_What you need to do_
Below is a set of records; print all of them exactly as written.

_Records provided_
(** *** The closure of the connection *)

(** The waiting socket is bound, a buffer made, the read started, and a new
    socket waits. *)
Lemma takes_connection a t pq sk :
  tcbs_ (mngr a) !! te = Some t → tcb_inv t → state_ t = kTCPEstablished →
  remote_ep_ t = te_remote_ep te ∧ local_ep_ t = te_local_ep te →
  flow t pq → unsent t pq = [] → on_data_receive_ t = [] → buffered t = [] →
  conn_cbs a !! on_connection_established_ t = Some (AcceptorRule acc) → awaits a sk →
  let buf := allocated a in
  ∃ a' k, exec jp te TaskEstablished [] a = Ok ((), a', []) ∧
    served sk te buf a' (set_on_data_receive [(echo_span buf, k)] t) pq ∧ awaits a' (S buf) ∧
    elsewhere te a a' ∧ mgr_base (mngr a') = mgr_base (mngr a).
Proof.
  intros Hb Hinv Hst Hends Hflow Hu Hnone Hnil Hconn [Hacc (so & Hso & Hfree) Hfresh] buf.
  rewrite (accept_run jp te t acc sk so _ [] [] a Hb Hconn Hacc Hso).
  set (a1 := bound sk so (Some kSocketConnected) t te (popped acc [] a)).
  set (zeros := replicate (Z.to_nat echo_size) Byte.x00).
  set (a2 := set_memory (<[buf := zeros]> (memory a)) (set_allocated (S buf) a1)).
  assert (open_at sk te a2 t) as Ho.
  { split; [done..|]. exists (mk_socket kSocketConnected (local_ep_ t) (Some te)).
    split; [cbn; apply lookup_insert_eq|done]. }
  assert (sk < allocated a)%nat as Hlt.
  { destruct (decide (sk < allocated a)%nat); [done|]. destruct (Hfresh sk) as [E _]; [lia|]. congruence. }
  destruct (read_waits sk te a2 t (echo_span buf) (EchoRead sk buf) Ho Hnone Hnil ltac:(done))
    as (E & Ho' & Hcb).
  set (k := length (io_cbs a2)) in *. set (a3 := advanced te _ [] _) in *.
  assert (acceptors a3 !! acc = Some []) as Hacc3 by apply lookup_insert_eq.
  pose proof (do_accept_run jp acc [] a3 Hacc3) as Edo. cbv zeta in Edo.
  match type of Edo with _ = Ok (_, ?x, _) => set (a4 := x) in Edo end.
  exists a4, k. split; [|split; [|split; [|split]]].
  - cbn [run_done]. rewrite (bind_silent _ _ a1 buf (set_allocated (S buf) a1)) by done.
    rewrite bind_modify. change (set_memory _ _) with a2.
    by rewrite (bind_silent _ _ a2 () a3 E).
  - split; try done; [|by exists k|].
    + destruct Ho' as [? ? ? (so' & Hso' & ?)]. split; [done..|]. exists so'. split; [|done].
      rewrite <- Hso'. cbn. apply lookup_insert_ne. lia.
    + split; [done|]. split; [done|]. exists zeros. split; [apply lookup_insert_eq|].
      unfold zeros. by rewrite length_replicate.
  - split; [apply lookup_insert_eq| |].
    + eexists. split; [apply lookup_insert_eq|done].
    + intros i Hi. cbn in Hi |- *. destruct (Hfresh i) as [E1 E2]; [lia|].
      rewrite !lookup_insert_ne by lia. done.
  - assert (elsewhere te a a2) as Hew.
    { split; try done; cbn.
      - intros sp (? & ? & l & Hl & ?). split; [done|]. split; [done|]. exists l. split; [|done].
        rewrite lookup_insert_ne; [done|]. intros Eb. destruct (Hfresh buf) as [_ E2]; [done|]. congruence.
      - intros i so' te' Hne Hi Hte'. rewrite lookup_insert_ne; [done|]. congruence. }
    assert (elsewhere te a a3) as Hew3 by (by apply elsewhere_advanced, elsewhere_io).
    destruct Hew3 as [? ? ? ? ? Hsk]. split; try done. intros i so' te' Hne Hi Hte'. cbn.
    rewrite lookup_insert_ne; [by eapply Hsk|]. intros Ei. destruct (Hfresh i) as [E1 _]; [cbn in Ei; lia|].
    congruence.
  - cbn. rewrite app_nil_r. by destruct (mngr a) as [[] ? ?].
Qed.

(** The acknowledgment opens the connection: one closure. *)
Lemma ack_round s n a t eh iph th sk :
  stands s n [] a → idle (set_tcb_m (mngr a) (set_io_ctx [] n)) → routed te d nh d' src_mac mac n →
  frame_for te eh iph th → half_open a t → first_ack th (numbers_of t) → awaits a sk →
  let buf := allocated a in
  ∃ s' a' t' pq,
    hear addr_of run_cb junk isn jp d eh iph th [] s = Ok ((), s', [OfNet (NetRead d 1500)]) ∧
    serving sk te buf s' n a' t' pq ∧ numbers_of t' = ack_numbers (numbers_of t) ∧
    awaits a' (S buf) ∧ elsewhere te a a'.
Proof.
  intros Hst Hidle Hrt Hframe Hho Hack Haw buf. pose proof Hframe as (_ & _ & Hth & _).
  destruct (ack_process a t th Hho Hth Hack) as (Hmgr & Hinv & pq & Hflow & Hu).
  set (t1 := established t) in *. set (evs := [EvPost TaskEstablished]) in *. set (a1 := advanced te t1 evs a) in *.
  destruct (frame_arrives addr_of run_cb junk isn te d nh d' src_mac mac s n a eh iph th [] t1 evs)
    as (s1 & E1 & Hst1); [done..|]. fold a1 in Hst1.
  destruct (takes_connection (set_tasks [] a1) t1 pq sk) as (a2 & k & E2 & Hserved & Haw2 & Hew & Hbase);
    try done; try by destruct Hho.
  { cbn. apply lookup_insert_eq. }
  { by destruct Haw; split. }
  destruct (app_steps addr_of jp s1 n te TaskEstablished [] a1 a2 [] Hst1 E2) as (s2 & R2 & Hst2).
  exists s2, a2, (set_on_data_receive [(echo_span buf, k)] t1), pq. split_and!.
  - apply (bind_run_Ok _ _ _ () s1 [OfNet (NetRead d 1500)] _ _ [] E1).
    eapply (until_idle_steps addr_of jp 7 s1 s2 [] s2 []); [by rewrite (proj1 Hst1)|exact R2|].
    apply until_idle_done. by rewrite (proj1 Hst2).
  - split; [exact Hst2| |exact Hserved].
    destruct Hidle as [_ Hidle]. split; [done|]. intros p. specialize (Hidle p). destruct p; try exact Hidle.
    cbn in Hidle |- *. rewrite Hbase. cbn. by rewrite Hidle.
  - done.
  - exact Haw2.
  - etransitivity; [|exact Hew]. by apply elsewhere_tasks, elsewhere_advanced.
Qed.
End Opening.

(** ** Segments that bring nothing *)

Section Quiet.
Context `{Hh : Host} {Sig : Type} `{Hsig : Signal ethernetv2_frame Sig}
  `{Hspec : !SignalSpec ethernetv2_frame Sig}.
Context {B : Type} `{Hc : CircularBuffer B} `{Hs : !CircularBufferSpec B}.
Context (addr_of : skbuff → Z) (run_cb : nat → endpoint → endpoint → M tcp tcp_event bool).
Context (junk : indeterminate) (isn jp : Z) (Hisn : is_u 32 isn).
Context (te : two_ends_t) (d : nat) (nh : rt_record) (d' : nat) (src_mac mac : mac_addr_t).
Implicit Types (n : netns Sig B) (s : program Sig B) (a : application B) (t : tcb_t B).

_Answer area_
(** *** The closure of the connection *)

(** The waiting socket is bound, a buffer made, the read started, and a new
    socket waits. *)
Lemma takes_connection a t pq sk :
  tcbs_ (mngr a) !! te = Some t → tcb_inv t → state_ t = kTCPEstablished →
  remote_ep_ t = te_remote_ep te ∧ local_ep_ t = te_local_ep te →
  flow t pq → unsent t pq = [] → on_data_receive_ t = [] → buffered t = [] →
  conn_cbs a !! on_connection_established_ t = Some (AcceptorRule acc) → awaits a sk →
  let buf := allocated a in
  ∃ a' k, exec jp te TaskEstablished [] a = Ok ((), a', []) ∧
    served sk te buf a' (set_on_data_receive [(echo_span buf, k)] t) pq ∧ awaits a' (S buf) ∧
    elsewhere te a a' ∧ mgr_base (mngr a') = mgr_base (mngr a).
Proof.
  intros Hb Hinv Hst Hends Hflow Hu Hnone Hnil Hconn [Hacc (so & Hso & Hfree) Hfresh] buf.
  rewrite (accept_run jp te t acc sk so _ [] [] a Hb Hconn Hacc Hso).
  set (a1 := bound sk so (Some kSocketConnected) t te (popped acc [] a)).
  set (zeros := replicate (Z.to_nat echo_size) Byte.x00).
  set (a2 := set_memory (<[buf := zeros]> (memory a)) (set_allocated (S buf) a1)).
  assert (open_at sk te a2 t) as Ho.
  { split; [done..|]. exists (mk_socket kSocketConnected (local_ep_ t) (Some te)).
    split; [cbn; apply lookup_insert_eq|done]. }
  assert (sk < allocated a)%nat as Hlt.
  { destruct (decide (sk < allocated a)%nat); [done|]. destruct (Hfresh sk) as [E _]; [lia|]. congruence. }
  destruct (read_waits sk te a2 t (echo_span buf) (EchoRead sk buf) Ho Hnone Hnil ltac:(done))
    as (E & Ho' & Hcb).
  set (k := length (io_cbs a2)) in *. set (a3 := advanced te _ [] _) in *.
  assert (acceptors a3 !! acc = Some []) as Hacc3 by apply lookup_insert_eq.
  pose proof (do_accept_run jp acc [] a3 Hacc3) as Edo. cbv zeta in Edo.
  match type of Edo with _ = Ok (_, ?x, _) => set (a4 := x) in Edo end.
  exists a4, k. split; [|split; [|split; [|split]]].
  - cbn [run_done]. rewrite (bind_silent _ _ a1 buf (set_allocated (S buf) a1)) by done.
    rewrite bind_modify. change (set_memory _ _) with a2.
    by rewrite (bind_silent _ _ a2 () a3 E).
  - split; try done; [|by exists k|].
    + destruct Ho' as [? ? ? (so' & Hso' & ?)]. split; [done..|]. exists so'. split; [|done].
      rewrite <- Hso'. cbn. apply lookup_insert_ne. lia.
    + split; [done|]. split; [done|]. exists zeros. split; [apply lookup_insert_eq|].
      unfold zeros. by rewrite length_replicate.
  - split; [apply lookup_insert_eq| |].
    + eexists. split; [apply lookup_insert_eq|done].
    + intros i Hi. cbn in Hi |- *. destruct (Hfresh i) as [E1 E2]; [lia|].
      rewrite !lookup_insert_ne by lia. done.
  - assert (elsewhere te a a2) as Hew.
    { split; try done; cbn.
      - intros sp (? & ? & l & Hl & ?). split; [done|]. split; [done|]. exists l. split; [|done].
        rewrite lookup_insert_ne; [done|]. intros Eb. destruct (Hfresh buf) as [_ E2]; [done|]. congruence.
      - intros i so' te' Hne Hi Hte'. rewrite lookup_insert_ne; [done|]. congruence. }
    assert (elsewhere te a a3) as Hew3 by (by apply elsewhere_advanced, elsewhere_io).
    destruct Hew3 as [? ? ? ? ? Hsk]. split; try done. intros i so' te' Hne Hi Hte'. cbn.
    rewrite lookup_insert_ne; [by eapply Hsk|]. intros Ei. destruct (Hfresh i) as [E1 _]; [cbn in Ei; lia|].
    congruence.
  - cbn. rewrite app_nil_r. by destruct (mngr a) as [[] ? ?].
Qed.

(** The acknowledgment opens the connection: one closure. *)
Lemma ack_round s n a t eh iph th sk :
  stands s n [] a → idle (set_tcb_m (mngr a) (set_io_ctx [] n)) → routed te d nh d' src_mac mac n →
  frame_for te eh iph th → half_open a t → first_ack th (numbers_of t) → awaits a sk →
  let buf := allocated a in
  ∃ s' a' t' pq,
    hear addr_of run_cb junk isn jp d eh iph th [] s = Ok ((), s', [OfNet (NetRead d 1500)]) ∧
    serving sk te buf s' n a' t' pq ∧ numbers_of t' = ack_numbers (numbers_of t) ∧
    awaits a' (S buf) ∧ elsewhere te a a'.
Proof.
  intros Hst Hidle Hrt Hframe Hho Hack Haw buf. pose proof Hframe as (_ & _ & Hth & _).
  destruct (ack_process a t th Hho Hth Hack) as (Hmgr & Hinv & pq & Hflow & Hu).
  set (t1 := established t) in *. set (evs := [EvPost TaskEstablished]) in *. set (a1 := advanced te t1 evs a) in *.
  destruct (frame_arrives addr_of run_cb junk isn te d nh d' src_mac mac s n a eh iph th [] t1 evs)
    as (s1 & E1 & Hst1); [done..|]. fold a1 in Hst1.
  destruct (takes_connection (set_tasks [] a1) t1 pq sk) as (a2 & k & E2 & Hserved & Haw2 & Hew & Hbase);
    try done; try by destruct Hho.
  { cbn. apply lookup_insert_eq. }
  { by destruct Haw; split. }
  destruct (app_steps addr_of jp s1 n te TaskEstablished [] a1 a2 [] Hst1 E2) as (s2 & R2 & Hst2).
  exists s2, a2, (set_on_data_receive [(echo_span buf, k)] t1), pq. split_and!.
  - apply (bind_run_Ok _ _ _ () s1 [OfNet (NetRead d 1500)] _ _ [] E1).
    eapply (until_idle_steps addr_of jp 7 s1 s2 [] s2 []); [by rewrite (proj1 Hst1)|exact R2|].
    apply until_idle_done. by rewrite (proj1 Hst2).
  - split; [exact Hst2| |exact Hserved].
    destruct Hidle as [_ Hidle]. split; [done|]. intros p. specialize (Hidle p). destruct p; try exact Hidle.
    cbn in Hidle |- *. rewrite Hbase. cbn. by rewrite Hidle.
  - done.
  - exact Haw2.
  - etransitivity; [|exact Hew]. by apply elsewhere_tasks, elsewhere_advanced.
Qed.
End Opening.

(** ** Segments that bring nothing *)

Section Quiet.
Context `{Hh : Host} {Sig : Type} `{Hsig : Signal ethernetv2_frame Sig}
  `{Hspec : !SignalSpec ethernetv2_frame Sig}.
Context {B : Type} `{Hc : CircularBuffer B} `{Hs : !CircularBufferSpec B}.
Context (addr_of : skbuff → Z) (run_cb : nat → endpoint → endpoint → M tcp tcp_event bool).
Context (junk : indeterminate) (isn jp : Z) (Hisn : is_u 32 isn).
Context (te : two_ends_t) (d : nat) (nh : rt_record) (d' : nat) (src_mac mac : mac_addr_t).
Implicit Types (n : netns Sig B) (s : program Sig B) (a : application B) (t : tcb_t B).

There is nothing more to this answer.